-- Data section --
(** * kops: the render dispatcher of [upup/pkg/fi] and the cluster
      defaulting of [upup/pkg/cloudup]

    A shallow embedding of

    - [upup/pkg/fi/context.go]: [Context], [Context.Close] and
      [Context.Render] (lifecycle gate, dry-run delegation, reflective
      resolution of the task's [Render*] method);
    - the cloudup defaulting file: [PerformAssignments],
      [ensureKubernetesVersion], [FindLatestKubernetesVersion],
      [assignProxy] and [incrementIP].

    Go values are modelled as follows.  A [string] is a Rocq [string]
    (bytes, read as UTF-8 where Go reads runes).  [error] values keep
    the format string and the arguments of the [fmt.Errorf] call that
    built them.  Code that returns early is written in a small state
    monad whose right injection means "the function is over"; for
    [Render] that is a returned error or a panic of the reflective
    call.  Library and repository code that is not part of these two
    files (reflection's [ConvertibleTo] and [AssignableTo], the method
    bodies of tasks, [buildChangeList], [os.RemoveAll], the [net]
    package, the cloud and channel lookups) is taken as a parameter,
    bundled in a class; concrete instances are given for the examples. *)

From Stdlib Require Import String Ascii List Bool Arith NArith ZArith Lia.
From Stdlib Require DecimalString.
Import ListNotations.
Local Open Scope string_scope.
Local Open Scope list_scope.

Set Implicit Arguments.

(* ================================================================== *)
(** * Part I: the model                                                 *)
(* ================================================================== *)

(** ** Go's [unicode/utf8] and [unicode] packages, as far as [fmt] and
       [strings.TrimSpace] use them *)

Module utf8.

(** [RuneError], U+FFFD *)
Definition RuneError : N := 65533%N.

(** The byte [s[i]] as a number. *)
Definition byte (c : ascii) : N := N_of_ascii c.

(** The tables [first] and [acceptRanges]: for the lead byte of a
    sequence of two to four bytes, the size of the sequence and the
    range the second byte must lie in; [None] for an ASCII byte
    and for a byte that starts no sequence. *)
Definition first (s0 : N) : option (nat * (N * N)) :=
  (if s0 <? 194 then None                              (* 00-C1 *)
   else if s0 <=? 223 then Some (2%nat, (128, 191))    (* C2-DF *)
   else if s0 =? 224 then Some (3%nat, (160, 191))     (* E0 *)
   else if s0 =? 237 then Some (3%nat, (128, 159))     (* ED *)
   else if s0 <=? 239 then Some (3%nat, (128, 191))    (* E1-EF *)
   else if s0 =? 240 then Some (4%nat, (144, 191))     (* F0 *)
   else if s0 <=? 243 then Some (4%nat, (128, 191))    (* F1-F3 *)
   else if s0 =? 244 then Some (4%nat, (128, 143))     (* F4 *)
   else None)%N.                                       (* F5-FF *)

(** A continuation byte: [locb <= c && c <= hicb]. *)
Definition continuation (c : N) : bool := ((128 <=? c) && (c <=? 191))%N.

-- What you have to do --
Exactly as written, give the line containing "(** A continuation" and all remaining lines of the records.

-- Written answer --
(** A continuation byte: [locb <= c && c <= hicb]. *)
Definition continuation (c : N) : bool := ((128 <=? c) && (c <=? 191))%N.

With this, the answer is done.